Statement of Senator Patrick Leahy
Ranking Member, Senate Judiciary Committee
On Judicial Nominations
September 7, 2006

I was disappointed but not surprised to see yesterday that the Administration chose once again to heed the call from extreme right-wing interest groups for a political fight by sending back to the Senate five controversial judicial nominees. I had hoped that we would not take the bait. Regrettably, four of the five controversial nominees are listed on this week's agenda.

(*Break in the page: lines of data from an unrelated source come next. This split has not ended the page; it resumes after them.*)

(** [latest] holds the newest of the names, for each base. *)
Definition newest_of (names : list Name) (latest : gmap (list Z) (Name * Z)) : Prop :=
  forall base, match latest !! base with
  | Some (full, v) =>
      full ∈ names /\ versioned_as full base v
      /\ forall full' v', full' ∈ names -> versioned_as full' base v' -> v' <= v
  | None => forall full v, full ∈ names -> ~ versioned_as full base v
  end.

Lemma newest_of_skip names latest full :
  newest_of names latest ->
  (forall base v, versioned_as full base v ->
     exists full' v', latest !! base = Some (full', v') /\ v <= v') ->
  newest_of (names ++ [full]) latest.
Proof.
  intros Hn Hfull base. specialize (Hn base). destruct (latest !! base) as [[f v]|] eqn:E1.
  - destruct Hn as (Hin & Hv & Hmax). split_and!; [set_solver | done |].
    intros f' v' [Hf|Hf%list_elem_of_singleton]%elem_of_app Hv'; [by eapply Hmax|]. subst f'.
    destruct (Hfull base v' Hv') as (f2 & v2 & E2 & ?). rewrite E1 in E2. by simplify_eq.
  - intros f' v' [Hf|Hf%list_elem_of_singleton]%elem_of_app Hv'; [by eapply Hn|]. subst f'.
    destruct (Hfull base v' Hv') as (f2 & v2 & E2 & ?). congruence.
Qed.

It is particularly distressing that William James Haynes is on the agenda today despite the fact that it was just last night -- after midnight - that we finally received answers to 154 written questions submitted by six members of this Committee. Those questions were submitted to Mr. Haynes almost two months ago. And it is worth noting that these eleventh hour answers are missing attachments. Mr. Haynes has this ability of waiting months and months to respond and then not answering anything. Filing things at midnight does us all a disservice. Obviously no one has had an opportunity to review Mr. Haynes' answers or to determine whether they are responsive.

Moreover, I notice that even though Mr. Haynes testified under oath that there were certain things that he would produce us, he has yet to do so. In fact, the Committee has still not received from Mr. Haynes any answer to a July 18, 2006, letter from the eight Senators to produce documents necessary for a complete review of his record. Among the documents we requested in that letter are those Mr. Haynes told the Committee under oath--let me stress that, under oath--in his hearing that he would produce. I, for one, have no intention of moving forward with this until we get the material that he said, under oath, that he would produce. I think there are some perhaps on the Chairman's side of the aisle who feel that way, as well.

That there were so many questions for the nominee, both at the hearing and after, reflects the serious bipartisan concern about moving forward an important lifetime appointment of one of the architects of this Administration's now-discredited policies on the treatment of enemy combatants, the interrogation and torture of detainees, and the creation of military commissions. In two hearings, Mr. Haynes has refused to answer questions from Committee members about these policies despite disturbing developments that have come to light that relate to those policies, including the Abu Ghraib scandal and scores of other incidents of detainee abuse in Afghanistan, Iraq, and Guantanamo Bay. In addition, press reports, declassified memoranda and letters from former high-ranking military officials have detailed Mr. Haynes' disregard for legal concerns raised by senior military and civilian lawyers within the Armed Services about these policies and his efforts to subvert their advice. It is deeply troubling that Mr. Haynes rejected the policy concerns raised by military officers about the effect of his policies on the safety of American troops and American credibility around the world.

Another reason this nomination should not move forward is that we have not resolved troubling inconsistencies in Mr. Haynes' testimony. In particular, I am concerned about his testimony regarding JAG involvement in the development of detainee interrogation policies. Although Mr. Haynes sought at his hearing in July to allay some of these concerns involving his disregard of the advice of uniformed JAGs, his statements regarding consultation with them were flatly contradicted by several JAGs who testified before the Senate Armed Services Committee. Subsequently, Mr. Haynes sought to reconcile his testimony with that of the JAGs in a letter to the Committee. Unfortunately, even this letter turned out to be inaccurate, as set forth in a subsequent letter from Daniel Dell'Orto, Mr. Haynes' own deputy at the Defense Department.

The President had an opportunity to move beyond this controversy but chose, instead, to revive it.